_DATA PROVIDED_
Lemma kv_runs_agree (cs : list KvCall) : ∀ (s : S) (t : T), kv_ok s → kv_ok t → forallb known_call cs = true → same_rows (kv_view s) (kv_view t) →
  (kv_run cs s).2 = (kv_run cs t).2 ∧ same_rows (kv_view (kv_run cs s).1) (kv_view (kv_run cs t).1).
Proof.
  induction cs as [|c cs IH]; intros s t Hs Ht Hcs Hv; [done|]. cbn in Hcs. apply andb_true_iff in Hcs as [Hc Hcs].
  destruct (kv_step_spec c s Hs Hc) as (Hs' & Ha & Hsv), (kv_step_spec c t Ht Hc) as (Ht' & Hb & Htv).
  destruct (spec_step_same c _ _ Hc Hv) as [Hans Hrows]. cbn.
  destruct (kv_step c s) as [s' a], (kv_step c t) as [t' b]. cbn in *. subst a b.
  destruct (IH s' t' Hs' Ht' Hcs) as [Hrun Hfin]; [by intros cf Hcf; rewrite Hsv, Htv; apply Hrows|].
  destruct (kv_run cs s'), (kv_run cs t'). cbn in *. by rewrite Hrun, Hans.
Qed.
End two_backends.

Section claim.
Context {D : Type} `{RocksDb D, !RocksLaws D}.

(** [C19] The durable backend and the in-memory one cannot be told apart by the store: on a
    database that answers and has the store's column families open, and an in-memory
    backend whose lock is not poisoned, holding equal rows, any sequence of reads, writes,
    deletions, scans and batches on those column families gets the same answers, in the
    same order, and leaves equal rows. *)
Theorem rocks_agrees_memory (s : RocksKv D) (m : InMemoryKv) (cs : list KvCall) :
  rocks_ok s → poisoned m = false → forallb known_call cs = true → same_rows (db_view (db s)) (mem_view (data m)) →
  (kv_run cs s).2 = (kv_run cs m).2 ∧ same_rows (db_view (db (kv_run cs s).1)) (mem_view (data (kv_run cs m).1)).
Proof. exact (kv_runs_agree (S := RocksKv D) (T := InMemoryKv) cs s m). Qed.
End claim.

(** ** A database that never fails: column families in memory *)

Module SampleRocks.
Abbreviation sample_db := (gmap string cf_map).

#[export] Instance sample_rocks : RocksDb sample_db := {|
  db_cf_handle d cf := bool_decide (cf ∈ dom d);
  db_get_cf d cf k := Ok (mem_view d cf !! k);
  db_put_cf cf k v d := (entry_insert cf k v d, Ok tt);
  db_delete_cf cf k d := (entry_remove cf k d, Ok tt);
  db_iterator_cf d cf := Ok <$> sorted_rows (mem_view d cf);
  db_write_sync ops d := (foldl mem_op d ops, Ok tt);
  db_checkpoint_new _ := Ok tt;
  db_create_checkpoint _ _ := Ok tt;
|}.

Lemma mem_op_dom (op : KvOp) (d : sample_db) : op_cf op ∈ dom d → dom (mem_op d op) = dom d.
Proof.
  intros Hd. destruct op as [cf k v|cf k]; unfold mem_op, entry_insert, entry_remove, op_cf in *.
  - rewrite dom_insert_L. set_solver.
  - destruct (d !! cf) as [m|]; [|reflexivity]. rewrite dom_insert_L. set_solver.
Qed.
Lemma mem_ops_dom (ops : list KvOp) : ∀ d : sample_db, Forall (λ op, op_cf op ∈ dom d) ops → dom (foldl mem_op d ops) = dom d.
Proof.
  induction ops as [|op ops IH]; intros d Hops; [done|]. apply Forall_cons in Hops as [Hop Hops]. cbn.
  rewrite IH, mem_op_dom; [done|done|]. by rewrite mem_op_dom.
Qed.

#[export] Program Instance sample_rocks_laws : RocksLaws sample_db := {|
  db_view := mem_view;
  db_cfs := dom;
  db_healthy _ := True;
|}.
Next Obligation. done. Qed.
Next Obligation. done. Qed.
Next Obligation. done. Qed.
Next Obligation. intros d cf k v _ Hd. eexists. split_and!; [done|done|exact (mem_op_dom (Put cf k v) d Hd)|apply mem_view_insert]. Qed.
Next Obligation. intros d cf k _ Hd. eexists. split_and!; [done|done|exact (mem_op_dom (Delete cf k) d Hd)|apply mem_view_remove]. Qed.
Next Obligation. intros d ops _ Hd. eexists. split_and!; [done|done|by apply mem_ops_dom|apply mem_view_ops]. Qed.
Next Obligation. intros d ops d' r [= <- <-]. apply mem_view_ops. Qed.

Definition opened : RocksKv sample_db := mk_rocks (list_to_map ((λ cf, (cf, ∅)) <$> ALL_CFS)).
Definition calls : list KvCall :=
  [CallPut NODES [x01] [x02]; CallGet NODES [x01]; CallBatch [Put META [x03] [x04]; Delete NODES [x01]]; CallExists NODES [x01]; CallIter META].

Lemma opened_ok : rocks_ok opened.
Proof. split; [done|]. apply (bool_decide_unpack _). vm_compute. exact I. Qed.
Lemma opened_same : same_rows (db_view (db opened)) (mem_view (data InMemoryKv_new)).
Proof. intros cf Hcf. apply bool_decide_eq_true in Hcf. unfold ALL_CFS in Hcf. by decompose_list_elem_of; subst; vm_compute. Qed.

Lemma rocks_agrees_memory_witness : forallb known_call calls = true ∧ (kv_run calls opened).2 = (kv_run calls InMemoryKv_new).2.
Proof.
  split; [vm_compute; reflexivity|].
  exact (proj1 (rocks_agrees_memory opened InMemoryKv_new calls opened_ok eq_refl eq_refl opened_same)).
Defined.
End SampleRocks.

_YOUR OBJECTIVE_
Output every line above so that it reads exactly as before.

_FINAL ANSWER_
Lemma kv_runs_agree (cs : list KvCall) : ∀ (s : S) (t : T), kv_ok s → kv_ok t → forallb known_call cs = true → same_rows (kv_view s) (kv_view t) →
  (kv_run cs s).2 = (kv_run cs t).2 ∧ same_rows (kv_view (kv_run cs s).1) (kv_view (kv_run cs t).1).
Proof.
  induction cs as [|c cs IH]; intros s t Hs Ht Hcs Hv; [done|]. cbn in Hcs. apply andb_true_iff in Hcs as [Hc Hcs].
  destruct (kv_step_spec c s Hs Hc) as (Hs' & Ha & Hsv), (kv_step_spec c t Ht Hc) as (Ht' & Hb & Htv).
  destruct (spec_step_same c _ _ Hc Hv) as [Hans Hrows]. cbn.
  destruct (kv_step c s) as [s' a], (kv_step c t) as [t' b]. cbn in *. subst a b.
  destruct (IH s' t' Hs' Ht' Hcs) as [Hrun Hfin]; [by intros cf Hcf; rewrite Hsv, Htv; apply Hrows|].
  destruct (kv_run cs s'), (kv_run cs t'). cbn in *. by rewrite Hrun, Hans.
Qed.
End two_backends.

Section claim.
Context {D : Type} `{RocksDb D, !RocksLaws D}.

(** [C19] The durable backend and the in-memory one cannot be told apart by the store: on a
    database that answers and has the store's column families open, and an in-memory
    backend whose lock is not poisoned, holding equal rows, any sequence of reads, writes,
    deletions, scans and batches on those column families gets the same answers, in the
    same order, and leaves equal rows. *)
Theorem rocks_agrees_memory (s : RocksKv D) (m : InMemoryKv) (cs : list KvCall) :
  rocks_ok s → poisoned m = false → forallb known_call cs = true → same_rows (db_view (db s)) (mem_view (data m)) →
  (kv_run cs s).2 = (kv_run cs m).2 ∧ same_rows (db_view (db (kv_run cs s).1)) (mem_view (data (kv_run cs m).1)).
Proof. exact (kv_runs_agree (S := RocksKv D) (T := InMemoryKv) cs s m). Qed.
End claim.

(** ** A database that never fails: column families in memory *)

Module SampleRocks.
Abbreviation sample_db := (gmap string cf_map).

#[export] Instance sample_rocks : RocksDb sample_db := {|
  db_cf_handle d cf := bool_decide (cf ∈ dom d);
  db_get_cf d cf k := Ok (mem_view d cf !! k);
  db_put_cf cf k v d := (entry_insert cf k v d, Ok tt);
  db_delete_cf cf k d := (entry_remove cf k d, Ok tt);
  db_iterator_cf d cf := Ok <$> sorted_rows (mem_view d cf);
  db_write_sync ops d := (foldl mem_op d ops, Ok tt);
  db_checkpoint_new _ := Ok tt;
  db_create_checkpoint _ _ := Ok tt;
|}.

Lemma mem_op_dom (op : KvOp) (d : sample_db) : op_cf op ∈ dom d → dom (mem_op d op) = dom d.
Proof.
  intros Hd. destruct op as [cf k v|cf k]; unfold mem_op, entry_insert, entry_remove, op_cf in *.
  - rewrite dom_insert_L. set_solver.
  - destruct (d !! cf) as [m|]; [|reflexivity]. rewrite dom_insert_L. set_solver.
Qed.
Lemma mem_ops_dom (ops : list KvOp) : ∀ d : sample_db, Forall (λ op, op_cf op ∈ dom d) ops → dom (foldl mem_op d ops) = dom d.
Proof.
  induction ops as [|op ops IH]; intros d Hops; [done|]. apply Forall_cons in Hops as [Hop Hops]. cbn.
  rewrite IH, mem_op_dom; [done|done|]. by rewrite mem_op_dom.
Qed.

#[export] Program Instance sample_rocks_laws : RocksLaws sample_db := {|
  db_view := mem_view;
  db_cfs := dom;
  db_healthy _ := True;
|}.
Next Obligation. done. Qed.
Next Obligation. done. Qed.
Next Obligation. done. Qed.
Next Obligation. intros d cf k v _ Hd. eexists. split_and!; [done|done|exact (mem_op_dom (Put cf k v) d Hd)|apply mem_view_insert]. Qed.
Next Obligation. intros d cf k _ Hd. eexists. split_and!; [done|done|exact (mem_op_dom (Delete cf k) d Hd)|apply mem_view_remove]. Qed.
Next Obligation. intros d ops _ Hd. eexists. split_and!; [done|done|by apply mem_ops_dom|apply mem_view_ops]. Qed.
Next Obligation. intros d ops d' r [= <- <-]. apply mem_view_ops. Qed.

Definition opened : RocksKv sample_db := mk_rocks (list_to_map ((λ cf, (cf, ∅)) <$> ALL_CFS)).
Definition calls : list KvCall :=
  [CallPut NODES [x01] [x02]; CallGet NODES [x01]; CallBatch [Put META [x03] [x04]; Delete NODES [x01]]; CallExists NODES [x01]; CallIter META].

Lemma opened_ok : rocks_ok opened.
Proof. split; [done|]. apply (bool_decide_unpack _). vm_compute. exact I. Qed.
Lemma opened_same : same_rows (db_view (db opened)) (mem_view (data InMemoryKv_new)).
Proof. intros cf Hcf. apply bool_decide_eq_true in Hcf. unfold ALL_CFS in Hcf. by decompose_list_elem_of; subst; vm_compute. Qed.

Lemma rocks_agrees_memory_witness : forallb known_call calls = true ∧ (kv_run calls opened).2 = (kv_run calls InMemoryKv_new).2.
Proof.
  split; [vm_compute; reflexivity|].
  exact (proj1 (rocks_agrees_memory opened InMemoryKv_new calls opened_ok eq_refl eq_refl opened_same)).
Defined.
End SampleRocks.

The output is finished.